**TASK INSTRUCTIONS**
For each line of the data that includes the word "with", copy the line.

——————————

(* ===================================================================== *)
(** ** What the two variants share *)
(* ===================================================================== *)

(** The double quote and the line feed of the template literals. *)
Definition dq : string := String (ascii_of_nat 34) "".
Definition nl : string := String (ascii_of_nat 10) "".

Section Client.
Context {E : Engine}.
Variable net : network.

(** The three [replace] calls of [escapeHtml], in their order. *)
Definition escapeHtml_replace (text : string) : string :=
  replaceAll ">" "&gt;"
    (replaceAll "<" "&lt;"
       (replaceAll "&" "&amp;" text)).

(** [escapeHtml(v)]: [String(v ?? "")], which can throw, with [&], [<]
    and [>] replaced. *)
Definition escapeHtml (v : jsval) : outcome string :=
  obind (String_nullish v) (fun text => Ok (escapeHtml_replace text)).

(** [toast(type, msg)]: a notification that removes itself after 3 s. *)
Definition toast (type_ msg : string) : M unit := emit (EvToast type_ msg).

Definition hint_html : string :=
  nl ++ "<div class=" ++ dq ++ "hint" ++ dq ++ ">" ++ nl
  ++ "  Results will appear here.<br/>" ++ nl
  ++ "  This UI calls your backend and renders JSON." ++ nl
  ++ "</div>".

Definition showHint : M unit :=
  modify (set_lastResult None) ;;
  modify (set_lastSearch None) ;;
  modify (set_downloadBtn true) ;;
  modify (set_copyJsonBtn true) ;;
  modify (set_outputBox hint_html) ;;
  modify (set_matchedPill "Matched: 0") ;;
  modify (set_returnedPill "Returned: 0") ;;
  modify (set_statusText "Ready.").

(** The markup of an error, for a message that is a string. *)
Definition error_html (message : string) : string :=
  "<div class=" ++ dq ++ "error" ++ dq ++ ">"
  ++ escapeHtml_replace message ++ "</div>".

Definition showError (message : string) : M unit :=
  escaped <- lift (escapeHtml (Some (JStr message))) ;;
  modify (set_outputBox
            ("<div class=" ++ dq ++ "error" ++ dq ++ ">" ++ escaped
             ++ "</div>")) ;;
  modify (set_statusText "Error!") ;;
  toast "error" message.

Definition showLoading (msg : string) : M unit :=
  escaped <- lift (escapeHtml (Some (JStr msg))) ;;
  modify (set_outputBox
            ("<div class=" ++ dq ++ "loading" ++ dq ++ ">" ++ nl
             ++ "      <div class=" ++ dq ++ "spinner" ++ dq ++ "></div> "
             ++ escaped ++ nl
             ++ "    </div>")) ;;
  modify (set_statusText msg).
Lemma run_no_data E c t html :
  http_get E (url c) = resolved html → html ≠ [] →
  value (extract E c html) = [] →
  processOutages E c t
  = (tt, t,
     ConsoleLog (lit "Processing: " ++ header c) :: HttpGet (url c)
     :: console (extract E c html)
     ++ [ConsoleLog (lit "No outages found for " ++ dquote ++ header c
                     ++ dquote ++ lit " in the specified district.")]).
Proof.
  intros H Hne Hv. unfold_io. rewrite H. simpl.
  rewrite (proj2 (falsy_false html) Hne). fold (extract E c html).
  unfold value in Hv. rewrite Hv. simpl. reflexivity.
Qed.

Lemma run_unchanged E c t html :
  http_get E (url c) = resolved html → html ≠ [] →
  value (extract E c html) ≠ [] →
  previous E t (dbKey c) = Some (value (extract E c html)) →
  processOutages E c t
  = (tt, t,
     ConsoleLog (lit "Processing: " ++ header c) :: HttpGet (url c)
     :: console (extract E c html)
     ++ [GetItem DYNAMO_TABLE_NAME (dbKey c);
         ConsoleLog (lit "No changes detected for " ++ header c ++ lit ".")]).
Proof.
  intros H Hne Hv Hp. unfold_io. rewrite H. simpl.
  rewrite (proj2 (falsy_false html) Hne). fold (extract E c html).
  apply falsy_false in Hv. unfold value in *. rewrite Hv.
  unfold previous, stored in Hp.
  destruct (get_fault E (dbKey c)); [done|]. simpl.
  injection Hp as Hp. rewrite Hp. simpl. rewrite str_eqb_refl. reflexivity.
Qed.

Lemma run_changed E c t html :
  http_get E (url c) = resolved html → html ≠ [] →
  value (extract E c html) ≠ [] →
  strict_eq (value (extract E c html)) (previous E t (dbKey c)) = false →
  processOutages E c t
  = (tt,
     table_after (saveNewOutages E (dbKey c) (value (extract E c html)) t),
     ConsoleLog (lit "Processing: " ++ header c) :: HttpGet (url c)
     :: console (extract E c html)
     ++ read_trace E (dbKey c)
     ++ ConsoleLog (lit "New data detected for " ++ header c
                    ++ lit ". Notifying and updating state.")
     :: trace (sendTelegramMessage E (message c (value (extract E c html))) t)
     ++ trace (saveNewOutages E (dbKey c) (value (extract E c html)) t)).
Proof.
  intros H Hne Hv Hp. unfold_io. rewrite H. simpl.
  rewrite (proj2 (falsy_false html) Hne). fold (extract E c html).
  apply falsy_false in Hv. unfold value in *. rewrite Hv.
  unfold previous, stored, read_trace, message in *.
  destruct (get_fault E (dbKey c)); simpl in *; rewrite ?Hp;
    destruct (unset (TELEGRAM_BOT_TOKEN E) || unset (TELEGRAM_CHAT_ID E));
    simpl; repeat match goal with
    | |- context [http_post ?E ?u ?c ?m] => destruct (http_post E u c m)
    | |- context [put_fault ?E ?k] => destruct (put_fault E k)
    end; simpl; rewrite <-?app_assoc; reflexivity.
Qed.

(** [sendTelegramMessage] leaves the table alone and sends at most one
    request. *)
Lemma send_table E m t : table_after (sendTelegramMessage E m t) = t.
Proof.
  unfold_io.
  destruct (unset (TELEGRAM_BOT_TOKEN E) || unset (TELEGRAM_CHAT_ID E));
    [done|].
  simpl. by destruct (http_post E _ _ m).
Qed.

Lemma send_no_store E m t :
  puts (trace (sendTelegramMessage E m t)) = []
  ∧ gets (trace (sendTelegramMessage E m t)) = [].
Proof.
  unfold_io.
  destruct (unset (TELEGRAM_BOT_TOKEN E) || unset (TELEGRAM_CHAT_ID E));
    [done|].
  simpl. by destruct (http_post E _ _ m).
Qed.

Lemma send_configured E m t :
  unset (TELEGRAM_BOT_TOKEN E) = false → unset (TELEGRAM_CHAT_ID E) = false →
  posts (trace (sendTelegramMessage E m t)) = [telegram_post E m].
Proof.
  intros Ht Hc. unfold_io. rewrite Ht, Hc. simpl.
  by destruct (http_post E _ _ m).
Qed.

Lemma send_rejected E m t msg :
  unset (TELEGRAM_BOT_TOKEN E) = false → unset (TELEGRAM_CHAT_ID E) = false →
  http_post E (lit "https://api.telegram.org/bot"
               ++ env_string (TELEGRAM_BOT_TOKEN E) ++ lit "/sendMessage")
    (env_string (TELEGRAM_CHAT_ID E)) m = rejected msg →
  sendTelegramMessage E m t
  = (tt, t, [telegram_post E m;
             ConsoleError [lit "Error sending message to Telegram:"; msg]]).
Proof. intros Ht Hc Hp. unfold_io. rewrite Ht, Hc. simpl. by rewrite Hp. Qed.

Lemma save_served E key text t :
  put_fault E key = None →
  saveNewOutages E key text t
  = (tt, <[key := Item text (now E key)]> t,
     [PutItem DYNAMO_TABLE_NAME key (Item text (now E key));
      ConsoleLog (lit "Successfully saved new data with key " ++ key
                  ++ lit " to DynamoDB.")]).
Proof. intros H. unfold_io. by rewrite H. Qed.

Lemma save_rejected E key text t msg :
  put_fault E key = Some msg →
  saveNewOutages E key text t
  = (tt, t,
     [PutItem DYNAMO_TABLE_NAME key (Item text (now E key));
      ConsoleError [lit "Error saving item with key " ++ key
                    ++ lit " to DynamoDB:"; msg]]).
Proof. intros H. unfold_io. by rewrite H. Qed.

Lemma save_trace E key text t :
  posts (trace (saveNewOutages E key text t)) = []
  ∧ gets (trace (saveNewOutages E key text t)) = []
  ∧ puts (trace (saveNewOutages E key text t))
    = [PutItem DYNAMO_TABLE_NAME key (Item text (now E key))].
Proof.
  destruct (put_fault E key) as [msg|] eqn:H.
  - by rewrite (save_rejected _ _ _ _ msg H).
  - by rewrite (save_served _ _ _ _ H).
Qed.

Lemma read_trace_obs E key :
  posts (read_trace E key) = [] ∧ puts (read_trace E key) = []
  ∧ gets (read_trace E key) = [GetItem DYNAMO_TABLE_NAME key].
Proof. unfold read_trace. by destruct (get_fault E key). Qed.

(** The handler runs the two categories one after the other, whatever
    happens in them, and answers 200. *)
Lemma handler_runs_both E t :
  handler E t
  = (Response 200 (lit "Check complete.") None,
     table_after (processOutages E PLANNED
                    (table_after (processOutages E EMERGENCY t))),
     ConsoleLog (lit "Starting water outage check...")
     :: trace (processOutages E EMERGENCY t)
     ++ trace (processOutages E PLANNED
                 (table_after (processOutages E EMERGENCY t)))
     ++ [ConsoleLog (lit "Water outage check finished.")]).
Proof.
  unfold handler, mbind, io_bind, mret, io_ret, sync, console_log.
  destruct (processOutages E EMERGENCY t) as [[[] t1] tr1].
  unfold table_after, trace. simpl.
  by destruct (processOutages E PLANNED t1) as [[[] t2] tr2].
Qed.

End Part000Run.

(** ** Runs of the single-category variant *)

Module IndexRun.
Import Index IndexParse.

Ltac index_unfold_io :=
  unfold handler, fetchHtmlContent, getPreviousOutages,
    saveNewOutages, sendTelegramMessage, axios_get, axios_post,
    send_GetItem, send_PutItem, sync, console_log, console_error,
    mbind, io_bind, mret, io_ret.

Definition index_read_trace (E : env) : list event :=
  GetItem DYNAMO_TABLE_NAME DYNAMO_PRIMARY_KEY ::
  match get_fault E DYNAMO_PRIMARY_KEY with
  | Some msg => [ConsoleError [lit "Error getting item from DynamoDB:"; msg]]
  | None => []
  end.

——————————

**YOUR SOLUTION**
(** [escapeHtml(v)]: [String(v ?? "")], which can throw, with [&], [<]
    simpl; repeat match goal with
      ConsoleLog (lit "Successfully saved new data with key " ++ key
      ConsoleError [lit "Error saving item with key " ++ key
  match get_fault E DYNAMO_PRIMARY_KEY with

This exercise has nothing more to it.